- [TASK INSTRUCTIONS] Give back every entry below, exactly as written.

- [EXERCISE DATA]
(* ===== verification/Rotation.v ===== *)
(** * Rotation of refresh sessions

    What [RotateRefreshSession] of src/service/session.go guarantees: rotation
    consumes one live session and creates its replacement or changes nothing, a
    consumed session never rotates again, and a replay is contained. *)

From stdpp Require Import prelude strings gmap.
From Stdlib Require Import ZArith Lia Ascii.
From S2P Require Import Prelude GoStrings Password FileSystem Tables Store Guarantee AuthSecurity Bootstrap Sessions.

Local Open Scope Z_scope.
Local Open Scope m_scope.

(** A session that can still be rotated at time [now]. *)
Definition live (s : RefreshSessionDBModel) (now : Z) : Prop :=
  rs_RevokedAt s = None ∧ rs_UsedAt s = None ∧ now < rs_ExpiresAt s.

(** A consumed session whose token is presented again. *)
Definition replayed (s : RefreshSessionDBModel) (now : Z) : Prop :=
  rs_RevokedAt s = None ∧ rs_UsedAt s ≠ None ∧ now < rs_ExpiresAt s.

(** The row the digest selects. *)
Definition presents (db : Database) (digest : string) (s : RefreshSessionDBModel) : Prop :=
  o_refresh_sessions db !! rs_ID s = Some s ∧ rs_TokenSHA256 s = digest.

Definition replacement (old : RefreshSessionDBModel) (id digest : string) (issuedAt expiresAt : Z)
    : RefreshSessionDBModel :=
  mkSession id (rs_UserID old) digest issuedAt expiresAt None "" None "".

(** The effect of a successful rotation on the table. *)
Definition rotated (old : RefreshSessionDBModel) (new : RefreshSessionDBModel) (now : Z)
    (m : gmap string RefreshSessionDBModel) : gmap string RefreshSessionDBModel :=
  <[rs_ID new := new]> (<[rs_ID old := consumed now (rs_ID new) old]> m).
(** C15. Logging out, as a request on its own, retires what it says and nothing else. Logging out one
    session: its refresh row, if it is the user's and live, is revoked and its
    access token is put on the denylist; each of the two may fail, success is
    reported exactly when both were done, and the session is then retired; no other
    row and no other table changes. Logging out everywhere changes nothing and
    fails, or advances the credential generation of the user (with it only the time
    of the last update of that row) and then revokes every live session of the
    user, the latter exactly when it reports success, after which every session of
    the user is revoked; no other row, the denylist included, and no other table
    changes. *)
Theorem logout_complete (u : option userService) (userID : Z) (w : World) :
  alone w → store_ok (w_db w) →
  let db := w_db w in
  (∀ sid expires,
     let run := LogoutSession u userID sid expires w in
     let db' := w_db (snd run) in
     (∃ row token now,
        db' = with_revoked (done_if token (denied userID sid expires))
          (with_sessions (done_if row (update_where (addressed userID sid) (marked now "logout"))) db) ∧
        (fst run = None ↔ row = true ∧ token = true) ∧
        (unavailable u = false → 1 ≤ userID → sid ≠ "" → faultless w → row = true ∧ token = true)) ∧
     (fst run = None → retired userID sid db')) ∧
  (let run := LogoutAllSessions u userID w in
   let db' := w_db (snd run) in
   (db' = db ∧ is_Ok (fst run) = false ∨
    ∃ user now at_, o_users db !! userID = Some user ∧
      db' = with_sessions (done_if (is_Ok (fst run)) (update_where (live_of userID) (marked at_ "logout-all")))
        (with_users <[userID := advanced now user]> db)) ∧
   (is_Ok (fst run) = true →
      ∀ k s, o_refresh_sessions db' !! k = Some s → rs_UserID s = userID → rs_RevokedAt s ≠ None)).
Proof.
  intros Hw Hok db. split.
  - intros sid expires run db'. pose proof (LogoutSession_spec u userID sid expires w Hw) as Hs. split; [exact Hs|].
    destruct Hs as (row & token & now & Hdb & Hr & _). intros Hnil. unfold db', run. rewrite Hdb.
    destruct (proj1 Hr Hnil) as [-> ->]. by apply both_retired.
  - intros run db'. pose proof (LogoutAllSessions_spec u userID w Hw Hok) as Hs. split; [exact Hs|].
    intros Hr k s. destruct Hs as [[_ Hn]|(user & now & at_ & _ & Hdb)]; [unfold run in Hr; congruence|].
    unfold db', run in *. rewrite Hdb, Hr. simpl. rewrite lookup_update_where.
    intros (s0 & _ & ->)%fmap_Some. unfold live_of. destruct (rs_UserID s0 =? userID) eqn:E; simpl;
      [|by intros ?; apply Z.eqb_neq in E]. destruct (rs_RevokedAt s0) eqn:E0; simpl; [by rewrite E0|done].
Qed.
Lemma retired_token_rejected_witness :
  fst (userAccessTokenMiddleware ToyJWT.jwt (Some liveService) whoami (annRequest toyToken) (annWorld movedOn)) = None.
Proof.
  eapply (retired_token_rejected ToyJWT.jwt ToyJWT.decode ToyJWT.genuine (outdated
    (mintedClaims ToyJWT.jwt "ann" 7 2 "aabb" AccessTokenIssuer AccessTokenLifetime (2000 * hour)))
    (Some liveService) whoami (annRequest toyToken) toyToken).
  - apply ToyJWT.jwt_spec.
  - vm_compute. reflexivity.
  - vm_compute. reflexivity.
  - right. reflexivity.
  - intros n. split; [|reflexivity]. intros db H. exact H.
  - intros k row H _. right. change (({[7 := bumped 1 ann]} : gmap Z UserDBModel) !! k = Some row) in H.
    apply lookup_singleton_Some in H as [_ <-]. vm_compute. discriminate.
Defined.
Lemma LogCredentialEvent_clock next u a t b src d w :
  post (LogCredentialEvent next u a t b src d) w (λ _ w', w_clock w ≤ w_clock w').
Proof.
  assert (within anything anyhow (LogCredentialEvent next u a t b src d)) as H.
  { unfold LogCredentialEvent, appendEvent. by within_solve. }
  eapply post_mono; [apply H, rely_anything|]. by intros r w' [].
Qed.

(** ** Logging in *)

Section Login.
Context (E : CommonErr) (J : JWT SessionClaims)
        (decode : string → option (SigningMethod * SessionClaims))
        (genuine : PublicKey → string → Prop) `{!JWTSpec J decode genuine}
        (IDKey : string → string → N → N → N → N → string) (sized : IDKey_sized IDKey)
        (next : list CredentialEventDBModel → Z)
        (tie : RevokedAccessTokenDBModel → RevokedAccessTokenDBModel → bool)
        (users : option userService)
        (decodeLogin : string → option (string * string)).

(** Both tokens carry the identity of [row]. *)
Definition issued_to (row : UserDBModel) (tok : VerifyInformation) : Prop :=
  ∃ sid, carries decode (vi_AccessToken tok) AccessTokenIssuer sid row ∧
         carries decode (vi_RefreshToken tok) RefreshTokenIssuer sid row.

- [TASK RESULT]
(* ===== verification/Rotation.v ===== *)
(** * Rotation of refresh sessions

    What [RotateRefreshSession] of src/service/session.go guarantees: rotation
    consumes one live session and creates its replacement or changes nothing, a
    consumed session never rotates again, and a replay is contained. *)

From stdpp Require Import prelude strings gmap.
From Stdlib Require Import ZArith Lia Ascii.
From S2P Require Import Prelude GoStrings Password FileSystem Tables Store Guarantee AuthSecurity Bootstrap Sessions.

Local Open Scope Z_scope.
Local Open Scope m_scope.

(** A session that can still be rotated at time [now]. *)
Definition live (s : RefreshSessionDBModel) (now : Z) : Prop :=
  rs_RevokedAt s = None ∧ rs_UsedAt s = None ∧ now < rs_ExpiresAt s.

(** A consumed session whose token is presented again. *)
Definition replayed (s : RefreshSessionDBModel) (now : Z) : Prop :=
  rs_RevokedAt s = None ∧ rs_UsedAt s ≠ None ∧ now < rs_ExpiresAt s.

(** The row the digest selects. *)
Definition presents (db : Database) (digest : string) (s : RefreshSessionDBModel) : Prop :=
  o_refresh_sessions db !! rs_ID s = Some s ∧ rs_TokenSHA256 s = digest.

Definition replacement (old : RefreshSessionDBModel) (id digest : string) (issuedAt expiresAt : Z)
    : RefreshSessionDBModel :=
  mkSession id (rs_UserID old) digest issuedAt expiresAt None "" None "".

(** The effect of a successful rotation on the table. *)
Definition rotated (old : RefreshSessionDBModel) (new : RefreshSessionDBModel) (now : Z)
    (m : gmap string RefreshSessionDBModel) : gmap string RefreshSessionDBModel :=
  <[rs_ID new := new]> (<[rs_ID old := consumed now (rs_ID new) old]> m).
(** C15. Logging out, as a request on its own, retires what it says and nothing else. Logging out one
    session: its refresh row, if it is the user's and live, is revoked and its
    access token is put on the denylist; each of the two may fail, success is
    reported exactly when both were done, and the session is then retired; no other
    row and no other table changes. Logging out everywhere changes nothing and
    fails, or advances the credential generation of the user (with it only the time
    of the last update of that row) and then revokes every live session of the
    user, the latter exactly when it reports success, after which every session of
    the user is revoked; no other row, the denylist included, and no other table
    changes. *)
Theorem logout_complete (u : option userService) (userID : Z) (w : World) :
  alone w → store_ok (w_db w) →
  let db := w_db w in
  (∀ sid expires,
     let run := LogoutSession u userID sid expires w in
     let db' := w_db (snd run) in
     (∃ row token now,
        db' = with_revoked (done_if token (denied userID sid expires))
          (with_sessions (done_if row (update_where (addressed userID sid) (marked now "logout"))) db) ∧
        (fst run = None ↔ row = true ∧ token = true) ∧
        (unavailable u = false → 1 ≤ userID → sid ≠ "" → faultless w → row = true ∧ token = true)) ∧
     (fst run = None → retired userID sid db')) ∧
  (let run := LogoutAllSessions u userID w in
   let db' := w_db (snd run) in
   (db' = db ∧ is_Ok (fst run) = false ∨
    ∃ user now at_, o_users db !! userID = Some user ∧
      db' = with_sessions (done_if (is_Ok (fst run)) (update_where (live_of userID) (marked at_ "logout-all")))
        (with_users <[userID := advanced now user]> db)) ∧
   (is_Ok (fst run) = true →
      ∀ k s, o_refresh_sessions db' !! k = Some s → rs_UserID s = userID → rs_RevokedAt s ≠ None)).
Proof.
  intros Hw Hok db. split.
  - intros sid expires run db'. pose proof (LogoutSession_spec u userID sid expires w Hw) as Hs. split; [exact Hs|].
    destruct Hs as (row & token & now & Hdb & Hr & _). intros Hnil. unfold db', run. rewrite Hdb.
    destruct (proj1 Hr Hnil) as [-> ->]. by apply both_retired.
  - intros run db'. pose proof (LogoutAllSessions_spec u userID w Hw Hok) as Hs. split; [exact Hs|].
    intros Hr k s. destruct Hs as [[_ Hn]|(user & now & at_ & _ & Hdb)]; [unfold run in Hr; congruence|].
    unfold db', run in *. rewrite Hdb, Hr. simpl. rewrite lookup_update_where.
    intros (s0 & _ & ->)%fmap_Some. unfold live_of. destruct (rs_UserID s0 =? userID) eqn:E; simpl;
      [|by intros ?; apply Z.eqb_neq in E]. destruct (rs_RevokedAt s0) eqn:E0; simpl; [by rewrite E0|done].
Qed.
Lemma retired_token_rejected_witness :
  fst (userAccessTokenMiddleware ToyJWT.jwt (Some liveService) whoami (annRequest toyToken) (annWorld movedOn)) = None.
Proof.
  eapply (retired_token_rejected ToyJWT.jwt ToyJWT.decode ToyJWT.genuine (outdated
    (mintedClaims ToyJWT.jwt "ann" 7 2 "aabb" AccessTokenIssuer AccessTokenLifetime (2000 * hour)))
    (Some liveService) whoami (annRequest toyToken) toyToken).
  - apply ToyJWT.jwt_spec.
  - vm_compute. reflexivity.
  - vm_compute. reflexivity.
  - right. reflexivity.
  - intros n. split; [|reflexivity]. intros db H. exact H.
  - intros k row H _. right. change (({[7 := bumped 1 ann]} : gmap Z UserDBModel) !! k = Some row) in H.
    apply lookup_singleton_Some in H as [_ <-]. vm_compute. discriminate.
Defined.
Lemma LogCredentialEvent_clock next u a t b src d w :
  post (LogCredentialEvent next u a t b src d) w (λ _ w', w_clock w ≤ w_clock w').
Proof.
  assert (within anything anyhow (LogCredentialEvent next u a t b src d)) as H.
  { unfold LogCredentialEvent, appendEvent. by within_solve. }
  eapply post_mono; [apply H, rely_anything|]. by intros r w' [].
Qed.

(** ** Logging in *)

Section Login.
Context (E : CommonErr) (J : JWT SessionClaims)
        (decode : string → option (SigningMethod * SessionClaims))
        (genuine : PublicKey → string → Prop) `{!JWTSpec J decode genuine}
        (IDKey : string → string → N → N → N → N → string) (sized : IDKey_sized IDKey)
        (next : list CredentialEventDBModel → Z)
        (tie : RevokedAccessTokenDBModel → RevokedAccessTokenDBModel → bool)
        (users : option userService)
        (decodeLogin : string → option (string * string)).

(** Both tokens carry the identity of [row]. *)
Definition issued_to (row : UserDBModel) (tok : VerifyInformation) : Prop :=
  ∃ sid, carries decode (vi_AccessToken tok) AccessTokenIssuer sid row ∧
         carries decode (vi_RefreshToken tok) RefreshTokenIssuer sid row.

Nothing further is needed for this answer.